*** Opening SUPPLIED ENTRIES ***

(** ** The loop against the walk of the design document *)

Lemma run_tasks_refines {E : Type} (end_ break_every break_len : Z)
    (tasks : list Task.t) :
  forall st st' : state,
  @run_tasks E end_ break_every break_len tasks st = inr st' ->
  st' = spec_walk end_ break_every break_len tasks st.
Proof.
  induction tasks as [|t rest IH]; intros st st' H; cbn [run_tasks] in H.
  - now injection H as <-.
  - apply bind_inr in H as (st1 & H1 & H).
    apply bind_inr in H as (st2 & H2 & H).
    apply take_break_inv in H1. apply place_task_inv in H2.
    apply IH in H. subst st' st2 st1. reflexivity.
Qed.

Lemma plan_day_refines {E : Type} (parse : string -> E + datetime)
    (wake_time sleep_time : string) (tasks : list Task.t)
    (break_every break_len : Z) (s e : datetime) (blocks : list Block.t) :
  day_window parse wake_time sleep_time = inr (s, e) ->
  plan_day parse wake_time sleep_time tasks break_every break_len = inr blocks ->
  blocks = spec_plan s e break_every break_len (sorted tasks).
Proof.
  intros Hw H. unfold plan_day, schedule in H. rewrite Hw in H.
  cbn [bind fst snd] in H.
  apply bind_inr in H as (st & Hrun & H). injection H as <-.
  apply run_tasks_refines in Hrun. subst st. reflexivity.
Qed.
(** * SUM Chain Ledger application: signing core

    A shallow embedding of the C sources (globals.h, tx_parser.c,
    tx_display.c, address.c, crypto.c, crypto/sum_blake3.c,
    apdu_handlers.c) and the properties of the signing pipeline.

    Conventions of the embedding.
    - Fixed-width unsigned integers are [Z] values; every operation that can
      wrap in C has its reduction modulo [2^w] written out.
    - Byte buffers are [list Z]; character buffers are [list ascii] holding
      the characters in front of the NUL terminator.
    - A function with out-parameters returns the new contents of what it
      writes next to its C return value.
    - The global [G_app_state] is threaded explicitly through the handlers.
    - A handler is modelled on a command and a response buffer, as
      [apdu_dispatch] calls it: it builds the [apdu_t] itself and [app_main]
      passes the I/O buffer as [tx]; an absent data pointer only occurs
      with [lc = 0] and is the empty list.  The guard of [handle_sign_tx]
      on NULL pointer arguments is [handle_sign_tx_call]. *)

From Stdlib Require Import ZArith List Bool Ascii Lia.
From Stdlib Require String.
Import ListNotations.
Open Scope Z_scope.

(** ** Machine integers *)

Definition u8 (x : Z) : Z := x mod 2 ^ 8.
Definition u32 (x : Z) : Z := x mod 2 ^ 32.
Definition u64 (x : Z) : Z := x mod 2 ^ 64.
(** [size_t] of the host build; the device has 32 bits.  Only the
    subtraction in [tx_parser_consume] can wrap, and not on a context that
    the parser itself produced. *)
Definition usize (x : Z) : Z := x mod 2 ^ 64.

Definition byte_ok (b : Z) : Prop := 0 <= b < 256.
Definition bytes_ok (l : list Z) : Prop := Forall byte_ok l.

(** [memcpy(&dst[off], src, length src)] on a buffer held as a list. *)
Definition memcpy_at {A} (dst : list A) (off : nat) (src : list A) : list A :=
  firstn off dst ++ src ++ skipn (off + length src) dst.

(** ** globals.h *)

Definition APPVERSION_MAJOR := 1.
Definition APPVERSION_MINOR := 0.
Definition APPVERSION_PATCH := 0.

Definition CLA_SUMCHAIN := 0xE0.
Definition INS_GET_VERSION := 0x00.
Definition INS_GET_APP_NAME := 0x01.
Definition INS_GET_PUBLIC_KEY := 0x02.
Definition INS_GET_ADDRESS := 0x03.
Definition INS_SIGN_TX := 0x04.

Definition P1_FIRST_CHUNK := 0x00.
Definition P1_MORE_CHUNK := 0x80.
Definition P2_LAST_CHUNK := 0x00.
Definition P2_MORE_CHUNKS := 0x80.

Definition SW_OK := 0x9000.
Definition SW_USER_REJECTED := 0x6985.
Definition SW_INVALID_PATH := 0x6A81.
Definition SW_INVALID_P1P2 := 0x6B00.
Definition SW_INS_NOT_SUPPORTED := 0x6D00.
Definition SW_CLA_NOT_SUPPORTED := 0x6E00.
Definition SW_WRONG_LENGTH := 0x6700.
Definition SW_INTERNAL_ERROR := 0x6F00.
Definition SW_TX_PARSE_ERROR := 0x6F01.
Definition SW_TX_OVERFLOW := 0x6F02.
Definition SW_SESSION_ERROR := 0x6F03.
Definition SW_TX_TOO_LARGE := 0x6F04.

Definition MAX_BIP32_PATH_LEN := 10.
Definition PUBKEY_LEN := 32%nat.
Definition SIGNATURE_LEN := 64%nat.
Definition ADDRESS_LEN := 20%nat.
Definition ADDRESS_BASE58_MAX_LEN := 35.
Definition HASH_LEN := 32%nat.
Definition MAX_TX_SIZE := 8192.
Definition TX_TYPE_TRANSFER := 0x00.

Record bip32_path_t := mk_path {
  path_length : Z;            (* uint8_t length *)
  path : list Z               (* uint32_t path[MAX_BIP32_PATH_LEN] *)
}.

Inductive tx_parse_state_t :=
| TX_PARSE_STATE_INIT
| TX_PARSE_STATE_VERSION
| TX_PARSE_STATE_CHAIN_ID
| TX_PARSE_STATE_SENDER
| TX_PARSE_STATE_NONCE
| TX_PARSE_STATE_GAS_PRICE
| TX_PARSE_STATE_GAS_LIMIT
| TX_PARSE_STATE_TX_TYPE
| TX_PARSE_STATE_RECIPIENT
| TX_PARSE_STATE_AMOUNT
| TX_PARSE_STATE_DONE
| TX_PARSE_STATE_ERROR.

Record tx_parsed_t := mk_parsed {
  version : Z;
  chain_id : Z;
  sender : list Z;
  nonce : Z;
  gas_price : Z;
  gas_limit : Z;
  tx_type : Z;
  recipient : list Z;
  amount : Z;
  fee_overflow : bool;
  fee_low : Z;
  fee_high : Z
}.

Record tx_parser_ctx_t := mk_parser {
  state : tx_parse_state_t;
  field_offset : Z;           (* uint8_t *)
  scratch : list Z;           (* uint8_t scratch[32] *)
  parsed : tx_parsed_t;
  total_consumed : Z          (* size_t *)
}.

Inductive ui_result_t :=
| UI_RESULT_NONE
| UI_RESULT_APPROVED
| UI_RESULT_REJECTED.

(** The all-zero images of the structures, as [SECURE_ZEROIZE] leaves them. *)
Definition bip32_path_zero : bip32_path_t := mk_path 0 (repeat 0 10).

Definition tx_parsed_zero : tx_parsed_t :=
  mk_parsed 0 0 (repeat 0 ADDRESS_LEN) 0 0 0 0 (repeat 0 ADDRESS_LEN) 0 false 0 0.

Definition tx_parser_ctx_zero : tx_parser_ctx_t :=
  mk_parser TX_PARSE_STATE_INIT 0 (repeat 0 32) tx_parsed_zero 0.

(** Field assignments. *)
Definition set_state (s : tx_parse_state_t) (c : tx_parser_ctx_t) :=
  mk_parser s (field_offset c) (scratch c) (parsed c) (total_consumed c).
Definition set_field_offset (o : Z) (c : tx_parser_ctx_t) :=
  mk_parser (state c) o (scratch c) (parsed c) (total_consumed c).
Definition set_parsed (p : tx_parsed_t) (c : tx_parser_ctx_t) :=
  mk_parser (state c) (field_offset c) (scratch c) p (total_consumed c).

*** Closing SUPPLIED ENTRIES ***

# [WORK INSTRUCTIONS]
Copy only this part of the entries above: the line with "Conventions of the embedding.", the line with "Definition APPVERSION_MINOR := 0.", and the lines between, all exactly as written.

# [EXERCISE ANSWER]
    Conventions of the embedding.
    - Fixed-width unsigned integers are [Z] values; every operation that can
      wrap in C has its reduction modulo [2^w] written out.
    - Byte buffers are [list Z]; character buffers are [list ascii] holding
      the characters in front of the NUL terminator.
    - A function with out-parameters returns the new contents of what it
      writes next to its C return value.
    - The global [G_app_state] is threaded explicitly through the handlers.
    - A handler is modelled on a command and a response buffer, as
      [apdu_dispatch] calls it: it builds the [apdu_t] itself and [app_main]
      passes the I/O buffer as [tx]; an absent data pointer only occurs
      with [lc = 0] and is the empty list.  The guard of [handle_sign_tx]
      on NULL pointer arguments is [handle_sign_tx_call]. *)

From Stdlib Require Import ZArith List Bool Ascii Lia.
From Stdlib Require String.
Import ListNotations.
Open Scope Z_scope.

(** ** Machine integers *)

Definition u8 (x : Z) : Z := x mod 2 ^ 8.
Definition u32 (x : Z) : Z := x mod 2 ^ 32.
Definition u64 (x : Z) : Z := x mod 2 ^ 64.
(** [size_t] of the host build; the device has 32 bits.  Only the
    subtraction in [tx_parser_consume] can wrap, and not on a context that
    the parser itself produced. *)
Definition usize (x : Z) : Z := x mod 2 ^ 64.

Definition byte_ok (b : Z) : Prop := 0 <= b < 256.
Definition bytes_ok (l : list Z) : Prop := Forall byte_ok l.

(** [memcpy(&dst[off], src, length src)] on a buffer held as a list. *)
Definition memcpy_at {A} (dst : list A) (off : nat) (src : list A) : list A :=
  firstn off dst ++ src ++ skipn (off + length src) dst.

(** ** globals.h *)

Definition APPVERSION_MAJOR := 1.
Definition APPVERSION_MINOR := 0.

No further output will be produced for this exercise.